Japan seeks final resting place for highly radioactive nuclear waste — Deutsche Welle

” With communities refusing to come forward to host the by-product of Japan’s nuclear energy industry, the Japanese government is drawing up a map of the most suitable locations for underground repositories.

The Japanese government is putting the finishing touches to a map of the country identifying what its experts consider to be the safest location for a repository for 18,000 tons of highly radioactive nuclear waste for the next 100,000 years. The map is expected to be released next month and will coincide with the government holding a series of symposiums across the country designed to explain why the repository is needed and to win support for the project.

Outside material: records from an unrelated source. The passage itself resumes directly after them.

(** [{getEffort: ..., getEffortEstimate: ..., width: 1420, height: 720,
      includeOpen: false, useEstimate: false, ...options}] *)
Definition merge_options (startDate dueDate : Z) (options : UserOptions) : Options :=
  {| getEffort :=
       default (fun issue => Some <$> getTimeSpent issue startDate dueDate)
               (u_getEffort options);
     getEffortEstimate :=
       default (fun issue =>
                  Ok {| TimeSpent.total :=
                          div (div (of_Z (totalTimeSpent (timeStats issue))) (of_Z 60))
                              (of_Z 60);
                        TimeSpent.days := [] |})
               (u_getEffortEstimate options);
     width := default 1420 (u_width options);
     height := default 720 (u_height options);
     includeOpen := default false (u_includeOpen options);
     useEstimate := default false (u_useEstimate options) |}.

(** [Math.round((t - startDate) / MILLISECONDS_IN_DAY)] *)
Definition day_index (t startDate : Z) : Z :=
  Math_round (inject_Z (t - startDate) / inject_Z MILLISECONDS_IN_DAY).

(** [Math.ceil((dueDate - startDate) / MILLISECONDS_IN_DAY + 1)] *)
Definition days_of (startDate dueDate : Z) : Z :=
  Math_ceil (inject_Z (dueDate - startDate) / inject_Z MILLISECONDS_IN_DAY + 1).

Given that the disaster at the Fukushima Dai-ichi nuclear plant in March 2011 is still fresh in the memory of the Japanese public, the government’s plan is not expected to win much understanding or support.

The original proposal for a repository for the waste from the nation’s nuclear energy sector was first put forward in 2002, but even then there were few communities that were willing to be associated with the dump. Fifteen years later, and with a number of Japan’s nuclear reactors closed down for good in the wake of the Fukushima accident, the need for a permanent storage site is more pressing than ever.

Radioactivity release

The disaster, in which a 13-meter tsunami triggered by an off-shore earthquake crippled four reactors at the plant and caused massive amounts of radioactivity to escape into the atmosphere, also underlined just how seismically unstable the Japanese archipelago is and the need for the repository to be completely safe for 100,000 years.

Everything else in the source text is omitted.